> [Saved entries]:

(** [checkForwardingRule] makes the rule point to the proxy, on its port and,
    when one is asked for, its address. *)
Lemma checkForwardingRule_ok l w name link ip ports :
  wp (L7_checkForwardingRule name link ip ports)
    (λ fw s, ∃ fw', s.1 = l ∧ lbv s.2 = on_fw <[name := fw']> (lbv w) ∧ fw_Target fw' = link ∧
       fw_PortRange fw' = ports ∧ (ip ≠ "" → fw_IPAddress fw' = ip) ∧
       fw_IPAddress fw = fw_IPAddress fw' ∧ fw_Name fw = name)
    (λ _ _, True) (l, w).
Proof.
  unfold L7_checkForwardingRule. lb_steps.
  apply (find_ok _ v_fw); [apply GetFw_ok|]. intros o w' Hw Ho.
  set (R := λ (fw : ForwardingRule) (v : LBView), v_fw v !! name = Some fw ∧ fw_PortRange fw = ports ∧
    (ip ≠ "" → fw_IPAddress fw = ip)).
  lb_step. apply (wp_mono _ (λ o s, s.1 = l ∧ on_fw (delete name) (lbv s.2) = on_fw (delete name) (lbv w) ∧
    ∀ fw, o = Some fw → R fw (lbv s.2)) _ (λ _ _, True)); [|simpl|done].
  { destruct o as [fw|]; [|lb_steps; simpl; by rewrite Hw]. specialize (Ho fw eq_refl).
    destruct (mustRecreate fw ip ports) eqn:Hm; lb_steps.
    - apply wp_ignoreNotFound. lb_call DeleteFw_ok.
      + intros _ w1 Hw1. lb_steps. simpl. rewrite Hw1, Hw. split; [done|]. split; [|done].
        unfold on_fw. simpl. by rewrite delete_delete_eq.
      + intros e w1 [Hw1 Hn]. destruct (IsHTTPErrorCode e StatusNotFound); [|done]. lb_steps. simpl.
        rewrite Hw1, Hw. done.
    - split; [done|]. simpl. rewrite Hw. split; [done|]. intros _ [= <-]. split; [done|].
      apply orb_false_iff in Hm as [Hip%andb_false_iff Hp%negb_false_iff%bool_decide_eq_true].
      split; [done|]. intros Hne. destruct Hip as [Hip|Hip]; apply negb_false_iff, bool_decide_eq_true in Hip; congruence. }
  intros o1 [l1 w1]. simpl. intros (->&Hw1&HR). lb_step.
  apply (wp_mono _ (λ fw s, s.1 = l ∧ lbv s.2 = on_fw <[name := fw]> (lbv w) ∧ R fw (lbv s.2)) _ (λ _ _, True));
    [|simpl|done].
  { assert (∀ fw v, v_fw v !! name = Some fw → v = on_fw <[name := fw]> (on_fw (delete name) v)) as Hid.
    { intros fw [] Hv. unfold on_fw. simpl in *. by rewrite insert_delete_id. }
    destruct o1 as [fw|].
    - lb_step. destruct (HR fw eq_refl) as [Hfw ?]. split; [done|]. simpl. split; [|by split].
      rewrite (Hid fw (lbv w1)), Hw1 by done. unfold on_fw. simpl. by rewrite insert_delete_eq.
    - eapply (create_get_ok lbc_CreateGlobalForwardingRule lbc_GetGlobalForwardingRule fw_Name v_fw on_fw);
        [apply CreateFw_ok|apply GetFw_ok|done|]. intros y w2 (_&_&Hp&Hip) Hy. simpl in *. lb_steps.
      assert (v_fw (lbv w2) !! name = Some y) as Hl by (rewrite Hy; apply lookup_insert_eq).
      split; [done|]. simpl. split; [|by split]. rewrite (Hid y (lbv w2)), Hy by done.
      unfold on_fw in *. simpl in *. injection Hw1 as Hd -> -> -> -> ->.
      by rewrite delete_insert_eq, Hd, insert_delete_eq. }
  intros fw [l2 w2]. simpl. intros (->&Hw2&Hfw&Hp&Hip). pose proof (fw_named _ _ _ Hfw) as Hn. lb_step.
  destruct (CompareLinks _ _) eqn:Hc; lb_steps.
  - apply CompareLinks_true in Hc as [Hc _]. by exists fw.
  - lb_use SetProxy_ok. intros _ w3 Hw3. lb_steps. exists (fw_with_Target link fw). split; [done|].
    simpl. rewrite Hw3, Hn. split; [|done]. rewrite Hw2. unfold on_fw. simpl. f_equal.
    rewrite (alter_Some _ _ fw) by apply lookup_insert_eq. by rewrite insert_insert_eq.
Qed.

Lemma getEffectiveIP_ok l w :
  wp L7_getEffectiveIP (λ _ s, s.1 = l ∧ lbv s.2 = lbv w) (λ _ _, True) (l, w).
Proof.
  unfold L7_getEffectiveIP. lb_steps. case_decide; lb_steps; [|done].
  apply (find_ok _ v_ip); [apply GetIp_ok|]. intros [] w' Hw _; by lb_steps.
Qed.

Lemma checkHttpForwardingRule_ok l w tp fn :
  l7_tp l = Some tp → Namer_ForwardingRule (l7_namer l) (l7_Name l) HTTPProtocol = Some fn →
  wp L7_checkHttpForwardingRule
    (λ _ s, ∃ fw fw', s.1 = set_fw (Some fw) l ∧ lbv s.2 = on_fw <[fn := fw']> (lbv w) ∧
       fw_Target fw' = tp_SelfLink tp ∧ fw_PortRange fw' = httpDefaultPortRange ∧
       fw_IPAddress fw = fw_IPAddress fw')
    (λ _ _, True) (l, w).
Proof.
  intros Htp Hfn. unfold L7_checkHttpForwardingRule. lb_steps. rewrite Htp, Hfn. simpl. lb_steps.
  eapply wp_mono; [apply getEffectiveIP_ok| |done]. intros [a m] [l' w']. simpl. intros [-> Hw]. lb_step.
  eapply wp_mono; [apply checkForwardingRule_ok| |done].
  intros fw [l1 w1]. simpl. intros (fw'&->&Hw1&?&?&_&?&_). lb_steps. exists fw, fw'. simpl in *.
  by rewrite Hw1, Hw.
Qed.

> [Problem to work on]: Send back all the records above word for word.

> [Solved exercise]:
(** [checkForwardingRule] makes the rule point to the proxy, on its port and,
    when one is asked for, its address. *)
Lemma checkForwardingRule_ok l w name link ip ports :
  wp (L7_checkForwardingRule name link ip ports)
    (λ fw s, ∃ fw', s.1 = l ∧ lbv s.2 = on_fw <[name := fw']> (lbv w) ∧ fw_Target fw' = link ∧
       fw_PortRange fw' = ports ∧ (ip ≠ "" → fw_IPAddress fw' = ip) ∧
       fw_IPAddress fw = fw_IPAddress fw' ∧ fw_Name fw = name)
    (λ _ _, True) (l, w).
Proof.
  unfold L7_checkForwardingRule. lb_steps.
  apply (find_ok _ v_fw); [apply GetFw_ok|]. intros o w' Hw Ho.
  set (R := λ (fw : ForwardingRule) (v : LBView), v_fw v !! name = Some fw ∧ fw_PortRange fw = ports ∧
    (ip ≠ "" → fw_IPAddress fw = ip)).
  lb_step. apply (wp_mono _ (λ o s, s.1 = l ∧ on_fw (delete name) (lbv s.2) = on_fw (delete name) (lbv w) ∧
    ∀ fw, o = Some fw → R fw (lbv s.2)) _ (λ _ _, True)); [|simpl|done].
  { destruct o as [fw|]; [|lb_steps; simpl; by rewrite Hw]. specialize (Ho fw eq_refl).
    destruct (mustRecreate fw ip ports) eqn:Hm; lb_steps.
    - apply wp_ignoreNotFound. lb_call DeleteFw_ok.
      + intros _ w1 Hw1. lb_steps. simpl. rewrite Hw1, Hw. split; [done|]. split; [|done].
        unfold on_fw. simpl. by rewrite delete_delete_eq.
      + intros e w1 [Hw1 Hn]. destruct (IsHTTPErrorCode e StatusNotFound); [|done]. lb_steps. simpl.
        rewrite Hw1, Hw. done.
    - split; [done|]. simpl. rewrite Hw. split; [done|]. intros _ [= <-]. split; [done|].
      apply orb_false_iff in Hm as [Hip%andb_false_iff Hp%negb_false_iff%bool_decide_eq_true].
      split; [done|]. intros Hne. destruct Hip as [Hip|Hip]; apply negb_false_iff, bool_decide_eq_true in Hip; congruence. }
  intros o1 [l1 w1]. simpl. intros (->&Hw1&HR). lb_step.
  apply (wp_mono _ (λ fw s, s.1 = l ∧ lbv s.2 = on_fw <[name := fw]> (lbv w) ∧ R fw (lbv s.2)) _ (λ _ _, True));
    [|simpl|done].
  { assert (∀ fw v, v_fw v !! name = Some fw → v = on_fw <[name := fw]> (on_fw (delete name) v)) as Hid.
    { intros fw [] Hv. unfold on_fw. simpl in *. by rewrite insert_delete_id. }
    destruct o1 as [fw|].
    - lb_step. destruct (HR fw eq_refl) as [Hfw ?]. split; [done|]. simpl. split; [|by split].
      rewrite (Hid fw (lbv w1)), Hw1 by done. unfold on_fw. simpl. by rewrite insert_delete_eq.
    - eapply (create_get_ok lbc_CreateGlobalForwardingRule lbc_GetGlobalForwardingRule fw_Name v_fw on_fw);
        [apply CreateFw_ok|apply GetFw_ok|done|]. intros y w2 (_&_&Hp&Hip) Hy. simpl in *. lb_steps.
      assert (v_fw (lbv w2) !! name = Some y) as Hl by (rewrite Hy; apply lookup_insert_eq).
      split; [done|]. simpl. split; [|by split]. rewrite (Hid y (lbv w2)), Hy by done.
      unfold on_fw in *. simpl in *. injection Hw1 as Hd -> -> -> -> ->.
      by rewrite delete_insert_eq, Hd, insert_delete_eq. }
  intros fw [l2 w2]. simpl. intros (->&Hw2&Hfw&Hp&Hip). pose proof (fw_named _ _ _ Hfw) as Hn. lb_step.
  destruct (CompareLinks _ _) eqn:Hc; lb_steps.
  - apply CompareLinks_true in Hc as [Hc _]. by exists fw.
  - lb_use SetProxy_ok. intros _ w3 Hw3. lb_steps. exists (fw_with_Target link fw). split; [done|].
    simpl. rewrite Hw3, Hn. split; [|done]. rewrite Hw2. unfold on_fw. simpl. f_equal.
    rewrite (alter_Some _ _ fw) by apply lookup_insert_eq. by rewrite insert_insert_eq.
Qed.

Lemma getEffectiveIP_ok l w :
  wp L7_getEffectiveIP (λ _ s, s.1 = l ∧ lbv s.2 = lbv w) (λ _ _, True) (l, w).
Proof.
  unfold L7_getEffectiveIP. lb_steps. case_decide; lb_steps; [|done].
  apply (find_ok _ v_ip); [apply GetIp_ok|]. intros [] w' Hw _; by lb_steps.
Qed.

Lemma checkHttpForwardingRule_ok l w tp fn :
  l7_tp l = Some tp → Namer_ForwardingRule (l7_namer l) (l7_Name l) HTTPProtocol = Some fn →
  wp L7_checkHttpForwardingRule
    (λ _ s, ∃ fw fw', s.1 = set_fw (Some fw) l ∧ lbv s.2 = on_fw <[fn := fw']> (lbv w) ∧
       fw_Target fw' = tp_SelfLink tp ∧ fw_PortRange fw' = httpDefaultPortRange ∧
       fw_IPAddress fw = fw_IPAddress fw')
    (λ _ _, True) (l, w).
Proof.
  intros Htp Hfn. unfold L7_checkHttpForwardingRule. lb_steps. rewrite Htp, Hfn. simpl. lb_steps.
  eapply wp_mono; [apply getEffectiveIP_ok| |done]. intros [a m] [l' w']. simpl. intros [-> Hw]. lb_step.
  eapply wp_mono; [apply checkForwardingRule_ok| |done].
  intros fw [l1 w1]. simpl. intros (fw'&->&Hw1&?&?&_&?&_). lb_steps. exists fw, fw'. simpl in *.
  by rewrite Hw1, Hw.
Qed.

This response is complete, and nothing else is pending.